[AVAILABLE DATA]
(** X2. The three readers agree: [getFieldNames()] lists every field once,
    [hasField(name)] is true exactly for the names it lists, and
    [getField(name)] returns (instead of throwing) exactly for those names;
    reading does not change the fields. *)
Theorem getFieldNames_hasField_getField_agree (this : EnumTypeComposer)
    (h : Heap) :
  well_formed h = true -> gqType this < next_type h ->
  let t := gqType this in
  exists ks,
    outcome (getFieldNames this) h = Normal ks
    /\ NoDup ks
    /\ (forall name,
          outcome (hasField this name) h = Normal (Obj.mem name ks))
    /\ (forall name,
          In name ks <-> exists v, outcome (getField this name) h = Normal v)
    /\ view (store (getFieldNames this) h) t = view h t
    /\ (forall name, view (store (hasField this name) h) t = view h t).
Proof.
  intros Hwf Ht t. apply well_formed_wf in Hwf.
  destruct (@getFieldNames_spec this h Hwf Ht) as (l & h1 & R & F).
  fold t in R, F.
  exists (Obj.keys (view h t)).
  split; [unfold outcome; now rewrite R|].
  split; [now apply keys_view_NoDup|].
  split; [|split; [|split]].
  - intros name.
    destruct (@hasField_spec this name h Hwf Ht) as (h2 & R2 & _).
    unfold outcome. rewrite R2. simpl. f_equal. fold t.
    destruct (Obj.has (view h t) name) eqn:E.
    + symmetry. apply ObjFacts.mem_In. now apply ObjFacts.has_In.
    + symmetry. apply ObjFacts.mem_false. intros Hin.
      apply ObjFacts.has_In in Hin. congruence.
  - intros name.
    destruct (@getField_spec this name h Hwf Ht) as (l' & h2 & F' & R').
    fold t in F'.
    assert (G : Obj.get (view h t) name
                = option_map (objs h2) (Obj.get (maps h2 l') name)).
    { rewrite <- (fe_deep F'). unfold deep. apply ObjFacts.get_map_values. }
    split.
    + intros Hin. apply ObjFacts.In_keys_get in Hin as [p Hp].
      rewrite Hp in G.
      destruct (Obj.get (maps h2 l') name) as [v|]; [|discriminate].
      exists v. unfold outcome. now rewrite R'.
    + intros [v Hv]. unfold outcome in Hv.
      destruct (Obj.get (maps h2 l') name) as [w|] eqn:E.
      * simpl in G. eapply ObjFacts.get_In_keys. exact G.
      * rewrite R' in Hv. discriminate.
  - unfold store. rewrite R. simpl. apply (fetched_view F).
  - intros name.
    destruct (@hasField_spec this name h Hwf Ht) as (h2 & R2 & V).
    unfold store. rewrite R2. exact V.
Qed.

(** ** Return values and the cached lookup table *)

Section Cleared.
Local Open Scope list_scope.
Variable t : loc.

Lemma cleared_bind {A B} (c : M A) (k : A -> M B) :
  (forall a, leaves_cleared t (k a)) -> leaves_cleared t (bind c k).
Proof.
  intros Hk h b h' R. unfold bind in R.
  destruct (c h) as [[a|e] h1]; [|discriminate]. now apply (Hk a h1 b).
Qed.

Lemma cleared_then_ret {A B} (c : M A) (b : B) :
  leaves_cleared t c -> leaves_cleared t (c ;;; ret b).
Proof.
  intros Hc h b' h' R. unfold bind, ret in R.
  destruct (c h) as [[a|e] h1] eqn:E; [|discriminate].
  injection R as _ <-. now apply (Hc h a).
Qed.

Lemma cleared_forEach {X} (f : X -> M unit) (x : X) (xs : list X) :
  (forall y, leaves_cleared t (f y)) -> leaves_cleared t (forEach (x :: xs) f).
Proof.
  intros Hf. revert x. induction xs as [|y ys IH]; intros x.
  - simpl. now apply cleared_then_ret.
  - change (leaves_cleared t (f x ;;; forEach (y :: ys) f)).
    apply cleared_bind. intros _. apply IH.
Qed.

End Cleared.

Section ClearedMethods.
Local Open Scope list_scope.

Lemma cleared_setFields this values :
  leaves_cleared (gqType this) (setFields this values).
Proof.
  intros h a h' R.
  destruct (setFields_run this values h) as (h1 & R1 & _ & _ & _ & _ & Hty).
  rewrite R1 in R. injection R as _ <-.
  rewrite Hty, Nat.eqb_refl. reflexivity.
Qed.

Lemma cleared_addFields this newValues :
  leaves_cleared (gqType this) (addFields this newValues).
Proof.
  unfold addFields. do 4 (apply cleared_bind; intros ?).
  apply cleared_then_ret, cleared_setFields.
Qed.

Lemma cleared_setField this name valueConfig :
  leaves_cleared (gqType this) (setField this name valueConfig).
Proof.
  unfold setField. apply cleared_bind; intros ?.
  apply cleared_then_ret, cleared_addFields.
Qed.

Lemma cleared_extendField this name partial :
  leaves_cleared (gqType this) (extendField this name partial).
Proof.
  unfold extendField. do 4 (apply cleared_bind; intros ?).
  apply cleared_then_ret, cleared_setField.
Qed.

Lemma cleared_mutate this mu :
  replaces_fields mu = true -> leaves_cleared (gqType this) (mutate this mu).
Proof.
  destruct mu as [values|name v|a|arg|arg|names|name partial|spec|s|s];
    simpl; try discriminate; intros Hr.
  - apply cleared_setFields.
  - apply cleared_setField.
  - apply cleared_addFields.
  - unfold removeField. do 4 (apply cleared_bind; intros ?).
    apply cleared_then_ret, cleared_setFields.
  - unfold removeOtherFields. do 3 (apply cleared_bind; intros ?).
    apply cleared_then_ret, cleared_setFields.
  - unfold reorderFields. do 6 (apply cleared_bind; intros ?).
    apply cleared_then_ret, cleared_setFields.
  - apply cleared_extendField.
  - intros h a h' R. rewrite deprecateFields_unfold in R. revert h a h' R.
    apply cleared_bind. intros existed. apply cleared_then_ret.
    destruct (fields_of spec) as [|f fs]; [discriminate|].
    apply cleared_forEach. intros y. unfold deprecate_one.
    do 2 (apply cleared_bind; intros ?).
    apply cleared_then_ret, cleared_extendField.
Qed.

End ClearedMethods.

(** X14. Every mutator returns the composer it was called on: [setFields],
    [setField], [addFields], [removeField], [removeOtherFields],
    [reorderFields], [setTypeName] and [setDescription] never throw, and
    [extendField] and [deprecateFields] return it whenever the names they are
    given are fields. *)
Theorem mutation_returns_this (this : EnumTypeComposer) (mu : Mutation)
    (h : Heap) :
  well_formed h = true -> gqType this < next_type h -> allocated h mu ->
  let fields := Obj.keys (view h (gqType this)) in
  match mu with
  | MExtendField name _ =>
      In name fields -> outcome (mutate this mu) h = Normal this
  | MDeprecateFields spec =>
      (forall name, In name (fields_of spec) -> In name fields) ->
      outcome (mutate this mu) h = Normal this
  | _ => outcome (mutate this mu) h = Normal this
  end.
Proof.
  intros Hwf Ht Ha fields. apply well_formed_wf in Hwf.
  set (t := gqType this) in *.
  destruct mu as [values|name v|a|arg|arg|names|name partial|spec|s|s];
    simpl mutate; simpl in Ha.
  - destruct (setFields_run this values h) as (h' & R & _).
    unfold outcome. now rewrite R.
  - set (single := next_map h).
    set (h1 := alloc_map h [(name, v)]).
    assert (Hwf1 : wf h1).
    { apply wf_new_map;
      [assumption | repeat constructor; simpl; tauto | | reflexivity].
      intros x [<-|[]]. exact Ha. }
    destruct (@addFields_spec this single h1 Hwf1 Ht)
      as (h2 & R & _); [simpl; lia|].
    unfold outcome, setField. rewrite bind_new_map.
    change (Obj.set [] name v) with [(name, v)].
    fold single. fold h1. now rewrite (bind_normal _ R).
  - destruct (@addFields_spec this a h Hwf Ht Ha) as (h' & R & _).
    unfold outcome. now rewrite R.
  - destruct (@removeField_spec this arg h Hwf Ht) as (h' & R & _).
    unfold outcome. now rewrite R.
  - destruct (@removeOtherFields_spec this arg h Hwf Ht) as (h' & R & _).
    unfold outcome. now rewrite R.
  - destruct (@reorderFields_spec this names h Hwf Ht) as (h' & R & _).
    unfold outcome. now rewrite R.
  - intros Hin. apply ObjFacts.In_keys_get in Hin as [prev G].
    destruct (@extendField_spec this name partial h prev Hwf Ht Ha G)
      as (h' & R & _).
    unfold outcome. now rewrite R.
  - intros Hall.
    destruct (@deprecateFields_ok this spec h Hwf Ht Hall) as (h' & R & _).
    unfold outcome. now rewrite R.
  - reflexivity.
  - reflexivity.
Qed.

(** X3. Two calls of [getFields()] in a row return the same table object, the
    second without touching the store; once a mutator that ends in
    [setFields] has returned, [getFields()] returns another table: a table
    fetched before the mutation is no longer the one the composer reads. *)
Theorem getFields_table_is_cached_until_mutation (this : EnumTypeComposer)
    (h : Heap) :
  well_formed h = true -> gqType this < next_type h ->
  exists l h1,
    getFields this h = (Normal l, h1)
    /\ getFields this h1 = (Normal l, h1)
    /\ forall mu h2,
         allocated h1 mu -> replaces_fields mu = true ->
         mutate this mu h1 = (Normal this, h2) ->
         exists l' h3, getFields this h2 = (Normal l', h3) /\ l' <> l.
Proof.
  intros Hwf Ht. apply well_formed_wf in Hwf. set (t := gqType this) in *.
  destruct (@getFields_spec this h Hwf Ht) as (l & h1 & R & F). fold t in F.
  exists l, h1. split; [exact R|]. split.
  - unfold getFields, GraphQLEnumType._getNameLookup.
    rewrite bind_read_type. fold t. now rewrite (fe_cache F).
  - intros mu h2 Ha Hr Run.
    assert (Ht1 : t < next_type h1) by (rewrite (fe_next_type F); exact Ht).
    destruct (@mutate_sound this mu h1 (fe_wf F) Ht1 Ha) as (Hwf2 & G & Hn).
    unfold store in Hwf2, G, Hn. rewrite Run in Hwf2, G, Hn. simpl in *.
    assert (Ht2 : t < next_type h2) by (rewrite Hn; exact Ht1).
    destruct (@getFields_spec this h2 Hwf2 Ht2) as (l' & h3 & R' & F').
    fold t in F'. exists l', h3. split; [exact R'|].
    intros ->. pose proof (fe_lt F) as Hl. destruct G as [_ G _ _].
    assert (C : EnumType._nameLookup (types h2 t) = Some l).
    { apply (fe_fresh F'). lia. }
    pose proof (@cleared_mutate this mu Hr h1 this h2 Run) as N.
    fold t in N. congruence.
Qed.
[/AVAILABLE DATA]
## YOUR TASK
In the listing above, locate the line with "- destruct (@removeOtherFields_spec" and the line with "(** X3. Two", then extract exactly those lines and every line between them, and nothing more.

## RESPONSE BELOW
  - destruct (@removeOtherFields_spec this arg h Hwf Ht) as (h' & R & _).
    unfold outcome. now rewrite R.
  - destruct (@reorderFields_spec this names h Hwf Ht) as (h' & R & _).
    unfold outcome. now rewrite R.
  - intros Hin. apply ObjFacts.In_keys_get in Hin as [prev G].
    destruct (@extendField_spec this name partial h prev Hwf Ht Ha G)
      as (h' & R & _).
    unfold outcome. now rewrite R.
  - intros Hall.
    destruct (@deprecateFields_ok this spec h Hwf Ht Hall) as (h' & R & _).
    unfold outcome. now rewrite R.
  - reflexivity.
  - reflexivity.
Qed.

(** X3. Two calls of [getFields()] in a row return the same table object, the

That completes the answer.